Mud Morganfield – Portrait
Delmark Records 876
14 songs – 64 minutes
There’s no individual on the planet who can emulate the sound, look and mannerisms of Muddy Waters better than his eldest son, Mud Morganfield. But Mud’s far more than a clone of his dad despite delivering performances that – if you didn’t know any better – you’d believe his forebear is still in the room.
But Mud’s far more than that – something that’s revealed full force on this CD, his debut release on the venerable Delmark label.
Sure, some of the material here fits hand-and-glove with what Muddy produced in the past, but Mud spent part of his youth playing bass in soul cover bands when not driving a truck like his dad did, and he changes things up a bit by infusing a taste of gospel, too.

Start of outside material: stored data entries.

(* ===== verification/IdOAuth2.v ===== *)
(** The OAuth 2.0 provider ([pkg/identity/oauth2]): JWT access tokens verified by their keys, opaque ones by
    introspection. *)
From Stdlib Require Import ZArith Lia.
From stdpp Require Import base gmap strings list.
From S2P Require Import Prelude.
From S2P Require Import GoLib.
From S2P Require Import Core.
From S2P Require Import DPoP.
From S2P Require Import IdCommon.

#[local] Open Scope string_scope.
#[local] Open Scope list_scope.
#[local] Open Scope Z_scope.

Module IdOAuth2.
Import Identity.
Section Provider.
Context `{!JwtLib, !JwsLib, !KeyLib}.

Record ClientCredentials : Type := { cc_ClientID : string; cc_ClientSecret : string }.
Record IntrospectionResponse : Type := {
  Active : bool; ir_Sub : string; ir_ClientID : string; ir_Scope : string; ir_Issuer : string; ir_ExpiresAt : Z;
}.
(** The introspection call: [httpClient.Do] of the form with the token, and the JSON decoder. *)
Record Http : Type := {
  post : string -> ClientCredentials -> string -> result string (Z * string);
  decode : string -> option IntrospectionResponse;
}.

Record Provider : Type := {
  trustDomains : gmap string TrustDomain;
  jwksResolver : option Resolver;
  introspectionURLs : gmap string string;
  introspectionCreds : gmap string ClientCredentials;
  httpClient : Http;
  devMode : bool;
}.
(** The options and [NewProvider] *)
Definition WithTrustDomains (domains : list TrustDomain) (p : Provider) : Provider :=
  {| trustDomains := domainsBy ct_Issuer (fun d => negb (ct_Issuer d =? "")%string) domains (trustDomains p);
     jwksResolver := jwksResolver p; introspectionURLs := introspectionURLs p;
     introspectionCreds := introspectionCreds p; httpClient := httpClient p; devMode := devMode p |}.
Definition WithJWKSResolver (r : Resolver) (p : Provider) : Provider :=
  {| trustDomains := trustDomains p; jwksResolver := Some r; introspectionURLs := introspectionURLs p;
     introspectionCreds := introspectionCreds p; httpClient := httpClient p; devMode := devMode p |}.
Definition WithIntrospection (issuer url : string) (creds : ClientCredentials) (p : Provider) : Provider :=
  {| trustDomains := trustDomains p; jwksResolver := jwksResolver p;
     introspectionURLs := <[issuer := url]> (introspectionURLs p);
     introspectionCreds := <[issuer := creds]> (introspectionCreds p); httpClient := httpClient p; devMode := devMode p |}.
Definition WithHTTPClient (c : Http) (p : Provider) : Provider :=
  {| trustDomains := trustDomains p; jwksResolver := jwksResolver p; introspectionURLs := introspectionURLs p;
     introspectionCreds := introspectionCreds p; httpClient := c; devMode := devMode p |}.
Definition WithDevMode (dev : bool) (p : Provider) : Provider :=
  {| trustDomains := trustDomains p; jwksResolver := jwksResolver p; introspectionURLs := introspectionURLs p;
     introspectionCreds := introspectionCreds p; httpClient := httpClient p; devMode := dev |}.
Definition NewProvider (defaultClient : Http) (opts : list (Provider -> Provider)) : Provider :=
  foldl (fun p opt => opt p)
    {| trustDomains := ∅; jwksResolver := None; introspectionURLs := ∅; introspectionCreds := ∅;
       httpClient := defaultClient; devMode := false |} opts.

(** [verifyWithResolver] *)
Definition verifyWithResolver (resolve : Resolver) (env : Env) (credential jwksURL : string) : result IdErr unit :=
  resolveAndVerify false resolve env credential jwksURL.

(** The principal: the client, or else the subject *)
Definition principalOf (clientID sub : string) : string := if (clientID =? "")%string then sub else clientID.
Definition tokenClaims (issuer kind sub clientID scope : string) : gmap string value :=
  set_nonempty "scope" scope (set_nonempty "client_id" clientID (set_nonempty "sub" sub
    (<["issuer" := VStr issuer]> (<["token_type" := VStr kind]> ∅)))).

(** [validateJWT] *)
Definition validateJWT (p : Provider) (env : Env) (credential : string) (t : jwt_token) : result IdErr WorkloadIdentity :=
  let issuer := orEmpty (jwt_Issuer t) in
  let? _ := reject (issuer =? "")%string (ErrMissing "iss") in
  let sub := orEmpty (jwt_Subject t) in
  let clientID := orEmpty (get_string t "client_id") in
  let principal := principalOf clientID sub in
  let? _ := reject (principal =? "")%string (ErrMissing "sub and client_id") in
  let claims := tokenClaims issuer "jwt" sub clientID (orEmpty (get_string t "scope")) in
  if devMode p then
    Ok (workload (wimseURI "dev.local" "oauth2" principal) "dev.local" "oauth2" (env_stamp env) (<["dev_mode" := VBool true]> claims))
  else
  match trustDomains p !! issuer with
  | None => Err (ErrUnknown "issuer" issuer)
  | Some td =>
      let? _ := match jwksResolver p with
                | Some resolve => verifyWithResolver resolve env credential (ct_JWKSURL td)
                | None => verifySignature false None env credential (ct_JWKSURL td) issuer
                end in
      Ok (workload (wimseURI (ct_Name td) "oauth2" principal) (ct_Name td) "oauth2" (env_stamp env) claims)
  end.

(** What [validateOpaque] makes of an active token. *)
Definition introspected (p : Provider) (env : Env) (issuerKey : string) (r : IntrospectionResponse)
    : result IdErr WorkloadIdentity :=
  let principal := let c := principalOf (ir_ClientID r) (ir_Sub r) in if (c =? "")%string then "unknown" else c in
  let responseIssuer := if (ir_Issuer r =? "")%string then issuerKey else ir_Issuer r in
  match trustDomains p !! responseIssuer with
  | None => Err (ErrUnknown "issuer from introspection" responseIssuer)
  | Some td =>
      Ok (workload (wimseURI (ct_Name td) "oauth2" principal) (ct_Name td) "oauth2" (env_stamp env)
            (tokenClaims responseIssuer "opaque" (ir_Sub r) (ir_ClientID r) (ir_Scope r)))
  end.

(** [validateOpaque] *)
Definition validateOpaque (p : Provider) (env : Env) (credential : string) : result IdErr WorkloadIdentity :=
  if devMode p then
    Ok (workload "wimse://dev.local/oauth2/opaque-token" "dev.local" "oauth2" (env_stamp env)
          (<["dev_mode" := VBool true]> (<["token_type" := VStr "opaque"]> (<["key_prefix" := VStr (str_take 8 credential)]> ∅))))
  else
  match map_to_list (introspectionURLs p) with
  | [] => Err ErrNoEndpoint
  | [(issuerKey, url)] =>
      let creds := match introspectionCreds p !! issuerKey with
                   | Some c => c
                   | None => {| cc_ClientID := ""; cc_ClientSecret := "" |}
                   end in
      match post (httpClient p) url creds credential with
      | Err e => Err (ErrRemote e)
      | Ok (code, body) =>
          if negb (code =? 200) then Err (ErrRemote body) else
          match decode (httpClient p) body with
          | None => Err (ErrMalformed "introspection response")
          | Some r => if negb (Active r) then Err ErrInactive else introspected p env issuerKey r
          end
      end
  | _ => Err ErrAmbiguousEndpoint
  end.

(** [ValidateWorkload] *)
Definition ValidateWorkload (p : Provider) (env : Env) (credential ct : string) : result IdErr WorkloadIdentity :=
  if negb (ct =? "oauth2")%string then Err (ErrUnsupportedType ct) else
  if (credential =? "")%string then Err (ErrMissing "credential") else
  match jwt_ParseInsecure credential with
  | Some t => validateJWT p env credential t
  | None => validateOpaque p env credential
  end.

(** What an accepted token means outside dev mode: a JWT verified under the keys of its issuer's domain,
    or an opaque token the introspection endpoint called active. *)
Definition introspectedBy (p : Provider) (credential : string) (r : IntrospectionResponse) : Prop :=
  exists issuerKey url creds body, introspectionURLs p !! issuerKey = Some url /\
    post (httpClient p) url creds credential = Ok (200, body) /\ decode (httpClient p) body = Some r /\ Active r = true.
Lemma oauth2_validate_ok p env credential ct w :
  devMode p = false -> ValidateWorkload p env credential ct = Ok w ->
  ct = "oauth2" /\
  exists td issuer principal, trustDomains p !! issuer = Some td /\ principal <> "" /\
    wi_ID w = wimseURI (ct_Name td) "oauth2" principal /\ wi_TrustDomain w = ct_Name td /\
    ((exists t, jwt_ParseInsecure credential = Some t /\ jwt_Issuer t = Some issuer /\
        principal = principalOf (orEmpty (get_string t "client_id")) (orEmpty (jwt_Subject t)) /\
        vouched (jwksResolver p) env credential (ct_JWKSURL td)) \/
     (exists r, introspectedBy p credential r)).
Proof.
  intros Hdev. unfold ValidateWorkload. destruct (String.eqb_spec ct "oauth2") as [->|]; [|done]. cbn [negb].
  destruct (credential =? "")%string; [done|]. destruct (jwt_ParseInsecure credential) as [t|] eqn:Ht.
  - unfold validateJWT. rewrite Hdev. intros Hv. inv_ok. destruct (trustDomains p !! _) as [td|] eqn:Htd; [|done]. inv_ok.
    split; [done|]. destruct (jwt_Issuer t) as [issuer|] eqn:Hi; [|done].
    match goal with H : (principalOf _ _ =? "")%string = false |- _ => apply String.eqb_neq in H; rename H into Hp end.
    exists td, issuer, (principalOf (orEmpty (get_string t "client_id")) (orEmpty (jwt_Subject t))).
    do 4 (split; [done|]). left. exists t. do 3 (split; [done|]).
    destruct (jwksResolver p); [by eapply resolve_vouched|by eapply verify_vouched].
  - unfold validateOpaque. rewrite Hdev. destruct (map_to_list (introspectionURLs p)) as [|[ik url] [|? ?]] eqn:Hl; [done| |done].
    destruct (post _ _ _ _) as [[code body]|] eqn:Hpost; [|done]. destruct (Z.eqb_spec code 200) as [->|]; [|done]. cbn [negb].
    destruct (decode _ _) as [r|] eqn:Hdec; [|done]. destruct (Active r) eqn:Hact; [|done]. cbn [negb].
    unfold introspected. destruct (trustDomains p !! _) as [td|] eqn:Htd; [|done]. intros [= <-]. split; [done|].
    eexists td, _, _. split; [exact Htd|]. split; [|split; [reflexivity|split; [reflexivity|right]]].
    + destruct (principalOf _ _ =? "")%string eqn:Hp; [done|by apply String.eqb_neq].
    + exists r, ik, url. eexists _, body. split_and!; [|exact Hpost|done|done].
      apply elem_of_map_to_list. rewrite Hl. by left.
Qed.

(** The introspection endpoint of one issuer can vouch for any other: the answer's own issuer picks the
    trust domain, and is not compared with the issuer the endpoint belongs to. *)
Theorem introspection_crosses_issuers p env credential ik url body r td :
  devMode p = false -> jwt_ParseInsecure credential = None -> credential <> "" ->
  map_to_list (introspectionURLs p) = [(ik, url)] ->
  (forall creds, post (httpClient p) url creds credential = Ok (200, body)) ->
  decode (httpClient p) body = Some r -> Active r = true -> ir_Issuer r <> "" -> ir_ClientID r <> "" ->
  trustDomains p !! ir_Issuer r = Some td ->
  exists w, ValidateWorkload p env credential "oauth2" = Ok w /\
    wi_ID w = wimseURI (ct_Name td) "oauth2" (ir_ClientID r) /\ wi_TrustDomain w = ct_Name td.
Proof.
  intros Hdev Hparse Hne Hl Hpost Hdec Hact Hi Hc Htd. unfold ValidateWorkload. cbn [negb String.eqb Ascii.eqb Bool.eqb].
  rewrite (proj2 (String.eqb_neq credential "")) by done. rewrite Hparse. unfold validateOpaque.
  rewrite Hdev, Hl, Hpost. cbn [negb Z.eqb Pos.eqb]. rewrite Hdec, Hact. cbn [negb]. unfold introspected, principalOf. cbn zeta.
  rewrite (proj2 (String.eqb_neq (ir_Issuer r) "")), !(proj2 (String.eqb_neq (ir_ClientID r) "")) by done. rewrite Htd.
  by eexists.
Qed.
End Provider.
End IdOAuth2.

Mud composed eight of the 14 tracks on Portrait, and his rich, warm baritone carries the grooves throughout with backing from a who’s who of Windy City talent. Thirteen of the songs were recorded at under the supervision of Bob Corritore at Porcupine Productions in Chandler, Ariz., 11 years ago and 12 of them previously appeared Morganfield’s Son of the Seventh Son Severn CD in 2012.
While on the surface this disc might appear to be a reissue, however, it’s far more than that. Sandwiched between one cut captured recently in Chicago and another, previously unreleased track from the Arizona session, all of Seventh Son material take on new life of its own after being lovingly remixed and remastered in analog by veteran bluesman “Studebaker” John Grimaldi.
The lineup includes Rick Kreher – a member of Muddy’s last band – and Billy Flynn – a Grammy winner for his contributions on the Cadillac Records movie soundtrack — on guitars and a rhythm section composed of E.G. McDaniel on bass and Kenny “Beedy Eyes” Smith on drums with Harmonica Hinds and Corritore on harp and Barrelhouse Chuck on piano for all but the track No. 1, which was captured by Blaise Barton at Joyride Studios in Chicago in 2021, includes Mike Wheeler on guitar, Luca Chiellini on keys, a choir composed of Felicia Collins, Shantina Lowe and Demetrius Hall and Morganfield on bass.
Mud starts things off on a solemn note by taking you to church with “Praise Him” to open. Recorded digitally, it swings from the hip atop a rock-steady shuffle as he recounts turning his back on his wayward ways after a spiritual awakening one morning. His newfound joy is expressed via call-and-response with the choir throughout.
Things heat up immediately, however, through a red-hot rereading of sax player J.T. Brown’s “Short Dressed Woman,” which celebrates a lady who “shows her big brown legs to just anybody she please” and gives Barrelhouse space to show why he was the foremost keyboard player in the Windy City in the current era. The pace slows for “Son of the Seventh Son.” Penned by Grimaldi, it strings together several of Muddy’s trademark phrases and gives Mud space to take Waters’ feel forward to a new generation.
A run of four Morganfield originals kicks off with “Love to Flirt,” a complaint in which the singer fears his lady will get him killed because of her actions with others every time they leave the house. Borrowing a page from Bobby Rush’s “Night Fishing” theme, “Catfishing” uses angler imagery and thinly veiled sexual innuendo as Mud – with pole in hand – announces he’s “goin’ way down in your bottom like a natural-born lover man.” It flows into “Health,” a slow-blues burner that insists that it doesn’t matter how rich or famous you are if you’re not healthy enough to enjoy it.
The heat’s on once more for the uptempo, “Loco Motor,” a percussive pleaser in which Morganfield’s riding the rails enroute to New Orleans in search of a lady with “fine black hair and no underwear.” Flynn delivers a dazzling mid-tune solo on that one and penned the number “Money (Can’t Buy Everything),” which celebrates everything it can’t before easing into “Midnight Lover,” a minor-key ballad about cheating with a woman while her man works the night shift and paying the singer paying the price when he returns home.
Corritore’s “Go Ahead and Blame Me” and a cover of Muddy’s “You Can’t Lose What You Ain’t Never Had” bookend the original “Leave Me Alone” before Morganfield’s “Blues in My Shoes” and a previously unreleased version of Sonny Boy Williamson’s “Good Morning Little School Girl” bring the disc to a close.
Looking for the gold standard in traditional Chicago blues? You can’t go wrong with this one. Even if you already own the previous version, this one’s definitely worth the listen.